DIRECTIONS
The entries below are to be duplicated exactly, with nothing left out.

☆ ☆ ☆ ☆ ☆ ☆ ☆

(** * Sales-report pipeline: the execution tool, the connection provider
      and the two-stage crew

    A shallow embedding of
    - [custom_tool_vendas.py]  ([ExecutePythonCodeTool._run]),
    - [db_config.py]           ([get_db_connection_params]),
    - [crew_sales_report.py]   ([SalesReportCrew._setup_crew], [kickoff],
                                and the loading of the module),
    with the part of the Python runtime these functions rest on: objects
    and [str()], exceptions and [try]/[except], the resolution of global
    names, [dict.get], [exec] with separate globals and locals, long string
    literals, [os.getenv], [all], and with crewai's sequential process. *)

From Stdlib Require Import ZArith String Ascii List Bool Lia.
From stdpp Require Import base option gmap strings list pretty.

Open Scope string_scope.
Open Scope list_scope.

(** ** Text *)

Definition dquote : string := String "034" EmptyString.

(** The line feed. *)
Definition LF : string := String "010" EmptyString.

(** Lines joined by line feeds, as a literal that spans several lines. *)
Definition unlines (ls : list string) : string := String.concat LF ls.

(** [needle in s] *)
Definition contains (s needle : string) : Prop :=
  ∃ before after : string, s = before +:+ needle +:+ after.

(** [s.startswith(p)] *)
Definition startswith (s p : string) : bool := String.prefix p s.

(** ** Python objects, exceptions and [str()] *)

Module Py.
(** X4: [GetActiveConns] returns every cached endpoint exactly once and
    nothing else.  It is empty after [CloseActiveConns "all"], it does not
    contain an endpoint that was just closed, and it contains an endpoint
    that was just acquired. *)
Theorem GetActiveConns_lists_cache (ctx : Context) (s : State) :
  NoDup (GetActiveConns ctx s) ∧
  length (GetActiveConns ctx s) = size (ConnStore.conn (store s)) ∧
  (∀ k, k ∈ GetActiveConns ctx s ↔
        is_Some (ConnStore.getConnection k (store s))) ∧
  GetActiveConns ctx (CloseActiveConns "all" s).1 = [] ∧
  (∀ host, host ∉ GetActiveConns ctx (CloseActiveConns host s).1) ∧
  (∀ ctx' target plainText isRestartConn r s',
     GetResource w ctx' target plainText isRestartConn s =
       Some ((Some r, None), s') →
     target ∈ GetActiveConns ctx s').
Proof.
  assert (∀ s0 k, k ∈ GetActiveConns ctx s0 ↔
                  is_Some (ConnStore.getConnection k (store s0))) as Hin.
  { intros s0 k. unfold GetActiveConns, ConnStore.getConnection,
      ConnStore.getAllConn.
    rewrite list_elem_of_fmap, fmap_is_Some. split.
    - intros ([k' e] & -> & He). apply elem_of_map_to_list in He. by exists e.
    - intros [e He]. exists (k, e). split; [done|].
      by apply elem_of_map_to_list. }
  split; [apply NoDup_fst_map_to_list|].
  split; [unfold GetActiveConns; by rewrite length_fmap, length_map_to_list|].
  split; [apply Hin|]. split; [|split].
  - unfold GetActiveConns, ConnStore.getAllConn.
    rewrite CloseActiveConns_conn. simpl. by rewrite map_to_list_empty.
  - intros host Hhost. apply Hin in Hhost as [r Hr].
    unfold ConnStore.getConnection in Hr.
    by rewrite CloseActiveConns_target_gone in Hr.
  - intros ctx' target plainText isRestartConn r s' HG. apply Hin.
    rewrite (GetResource_cached w ctx' target plainText isRestartConn s r s' HG).
    by eexists.
Qed.
Lemma slice_from_1 {A} (l : list A) : slice_from 1 l = drop 1 l.
Proof.
  unfold slice_from, clamp_index.
  change (1 <? 0)%Z with false. cbv iota. change (Z.to_nat 1) with 1%nat.
  destruct l as [|a l]; [done|]. simpl. by rewrite drop_0.
Qed.

(** ** The description sections *)

(** X12. With both description sections on the page,
    [parse_description_data] succeeds exactly when the first section has
    at least three lines; it then stores the third line of the first
    section under 'Leírás' and, under 'Egyéb információ', the lines
    of the second section from the fourth to the one before the last
    (none when it has four lines or fewer). These two are the only keys,
    and no other field of the record changes. *)
Theorem description_sections_by_line (data : VehicleData) (page : CarPage)
    (text : str) :
  leiras page = Some text →
  (∀ line,
     split LF text !! 2%nat = Some line →
     ∃ data',
       parse_description_data data page = Ok data' ∧
       data' = set_description (data_description data') data ∧
       data_description data' !! Keys.Leiras = Some (DStr line) ∧
       (∀ other,
          egyebinformacio page = Some other →
          data_description data' !! Keys.Egyeb =
            Some (DList (take (length (split LF other) - 4)
                           (drop 3 (split LF other))))) ∧
       dom (data_description data') = {[ Keys.Leiras; Keys.Egyeb ]}) ∧
  ((length (split LF text) < 3)%nat →
   parse_description_data data page = Raise IndexError).
Proof.
  intros Hl. split.
  - intros line Hline. unfold parse_description_data, getitem.
    rewrite Hl, Hline. simpl. eexists. split; [reflexivity|]. simpl.
    split; [reflexivity|]. split; [|split].
    + rewrite lookup_insert_ne by apply description_keys_differ.
      apply lookup_insert_eq.
    + intros other ->. rewrite lookup_insert_eq. by rewrite slice_3_m1_lines.
    + rewrite !dom_insert_L, dom_empty_L. set_solver.
  - intros Hlen. unfold parse_description_data, getitem. rewrite Hl.
    rewrite (lookup_ge_None_2 (split LF text) 2) by lia. reflexivity.
Qed.
(** [int(literal)] for a literal matched by [NUMBER_RE], without the
    bound that CPython 3.11 puts on the number of digits. *)
Definition int_of_digits (ds : str) : Z :=
  fold_left (fun acc c => (acc * 10 + Z.of_N (c - 48))%Z) ds 0%Z.

Definition parse_int (literal : str) : Z :=
  match literal with
  | c :: ds => if c =? 45 then (- int_of_digits ds)%Z else int_of_digits literal
  | [] => int_of_digits literal
  end.

(** [s[idx:idx + len(w)] == w]: the rest after [w], if [s] starts
    with it. *)
Fixpoint starts_with (w s : str) : option str :=
  match w, s with
  | [], _ => Some s
  | a :: w', c :: s' => if a =? c then starts_with w' s' else None
  | _ :: _, [] => None
  end.

Definition RecursionError : exn := OtherError "RecursionError".

(** [dict(pairs)] *)
Definition dict_of_pairs (pairs : list (str * value)) : list (str * value) :=
  fold_left (fun d kv => dict_set kv.1 kv.2 d) pairs [].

☆ ☆ ☆ ☆ ☆ ☆ ☆

RESPONSE
(** * Sales-report pipeline: the execution tool, the connection provider
      and the two-stage crew

    A shallow embedding of
    - [custom_tool_vendas.py]  ([ExecutePythonCodeTool._run]),
    - [db_config.py]           ([get_db_connection_params]),
    - [crew_sales_report.py]   ([SalesReportCrew._setup_crew], [kickoff],
                                and the loading of the module),
    with the part of the Python runtime these functions rest on: objects
    and [str()], exceptions and [try]/[except], the resolution of global
    names, [dict.get], [exec] with separate globals and locals, long string
    literals, [os.getenv], [all], and with crewai's sequential process. *)

From Stdlib Require Import ZArith String Ascii List Bool Lia.
From stdpp Require Import base option gmap strings list pretty.

Open Scope string_scope.
Open Scope list_scope.

(** ** Text *)

Definition dquote : string := String "034" EmptyString.

(** The line feed. *)
Definition LF : string := String "010" EmptyString.

(** Lines joined by line feeds, as a literal that spans several lines. *)
Definition unlines (ls : list string) : string := String.concat LF ls.

(** [needle in s] *)
Definition contains (s needle : string) : Prop :=
  ∃ before after : string, s = before +:+ needle +:+ after.

(** [s.startswith(p)] *)
Definition startswith (s p : string) : bool := String.prefix p s.

(** ** Python objects, exceptions and [str()] *)

Module Py.
(** X4: [GetActiveConns] returns every cached endpoint exactly once and
    nothing else.  It is empty after [CloseActiveConns "all"], it does not
    contain an endpoint that was just closed, and it contains an endpoint
    that was just acquired. *)
Theorem GetActiveConns_lists_cache (ctx : Context) (s : State) :
  NoDup (GetActiveConns ctx s) ∧
  length (GetActiveConns ctx s) = size (ConnStore.conn (store s)) ∧
  (∀ k, k ∈ GetActiveConns ctx s ↔
        is_Some (ConnStore.getConnection k (store s))) ∧
  GetActiveConns ctx (CloseActiveConns "all" s).1 = [] ∧
  (∀ host, host ∉ GetActiveConns ctx (CloseActiveConns host s).1) ∧
  (∀ ctx' target plainText isRestartConn r s',
     GetResource w ctx' target plainText isRestartConn s =
       Some ((Some r, None), s') →
     target ∈ GetActiveConns ctx s').
Proof.
  assert (∀ s0 k, k ∈ GetActiveConns ctx s0 ↔
                  is_Some (ConnStore.getConnection k (store s0))) as Hin.
  { intros s0 k. unfold GetActiveConns, ConnStore.getConnection,
      ConnStore.getAllConn.
    rewrite list_elem_of_fmap, fmap_is_Some. split.
    - intros ([k' e] & -> & He). apply elem_of_map_to_list in He. by exists e.
    - intros [e He]. exists (k, e). split; [done|].
      by apply elem_of_map_to_list. }
  split; [apply NoDup_fst_map_to_list|].
  split; [unfold GetActiveConns; by rewrite length_fmap, length_map_to_list|].
  split; [apply Hin|]. split; [|split].
  - unfold GetActiveConns, ConnStore.getAllConn.
    rewrite CloseActiveConns_conn. simpl. by rewrite map_to_list_empty.
  - intros host Hhost. apply Hin in Hhost as [r Hr].
    unfold ConnStore.getConnection in Hr.
    by rewrite CloseActiveConns_target_gone in Hr.
  - intros ctx' target plainText isRestartConn r s' HG. apply Hin.
    rewrite (GetResource_cached w ctx' target plainText isRestartConn s r s' HG).
    by eexists.
Qed.
Lemma slice_from_1 {A} (l : list A) : slice_from 1 l = drop 1 l.
Proof.
  unfold slice_from, clamp_index.
  change (1 <? 0)%Z with false. cbv iota. change (Z.to_nat 1) with 1%nat.
  destruct l as [|a l]; [done|]. simpl. by rewrite drop_0.
Qed.

(** ** The description sections *)

(** X12. With both description sections on the page,
    [parse_description_data] succeeds exactly when the first section has
    at least three lines; it then stores the third line of the first
    section under 'Leírás' and, under 'Egyéb információ', the lines
    of the second section from the fourth to the one before the last
    (none when it has four lines or fewer). These two are the only keys,
    and no other field of the record changes. *)
Theorem description_sections_by_line (data : VehicleData) (page : CarPage)
    (text : str) :
  leiras page = Some text →
  (∀ line,
     split LF text !! 2%nat = Some line →
     ∃ data',
       parse_description_data data page = Ok data' ∧
       data' = set_description (data_description data') data ∧
       data_description data' !! Keys.Leiras = Some (DStr line) ∧
       (∀ other,
          egyebinformacio page = Some other →
          data_description data' !! Keys.Egyeb =
            Some (DList (take (length (split LF other) - 4)
                           (drop 3 (split LF other))))) ∧
       dom (data_description data') = {[ Keys.Leiras; Keys.Egyeb ]}) ∧
  ((length (split LF text) < 3)%nat →
   parse_description_data data page = Raise IndexError).
Proof.
  intros Hl. split.
  - intros line Hline. unfold parse_description_data, getitem.
    rewrite Hl, Hline. simpl. eexists. split; [reflexivity|]. simpl.
    split; [reflexivity|]. split; [|split].
    + rewrite lookup_insert_ne by apply description_keys_differ.
      apply lookup_insert_eq.
    + intros other ->. rewrite lookup_insert_eq. by rewrite slice_3_m1_lines.
    + rewrite !dom_insert_L, dom_empty_L. set_solver.
  - intros Hlen. unfold parse_description_data, getitem. rewrite Hl.
    rewrite (lookup_ge_None_2 (split LF text) 2) by lia. reflexivity.
Qed.
(** [int(literal)] for a literal matched by [NUMBER_RE], without the
    bound that CPython 3.11 puts on the number of digits. *)
Definition int_of_digits (ds : str) : Z :=
  fold_left (fun acc c => (acc * 10 + Z.of_N (c - 48))%Z) ds 0%Z.

Definition parse_int (literal : str) : Z :=
  match literal with
  | c :: ds => if c =? 45 then (- int_of_digits ds)%Z else int_of_digits literal
  | [] => int_of_digits literal
  end.

(** [s[idx:idx + len(w)] == w]: the rest after [w], if [s] starts
    with it. *)
Fixpoint starts_with (w s : str) : option str :=
  match w, s with
  | [], _ => Some s
  | a :: w', c :: s' => if a =? c then starts_with w' s' else None
  | _ :: _, [] => None
  end.

Definition RecursionError : exn := OtherError "RecursionError".

(** [dict(pairs)] *)
Definition dict_of_pairs (pairs : list (str * value)) : list (str * value) :=
  fold_left (fun d kv => dict_set kv.1 kv.2 d) pairs [].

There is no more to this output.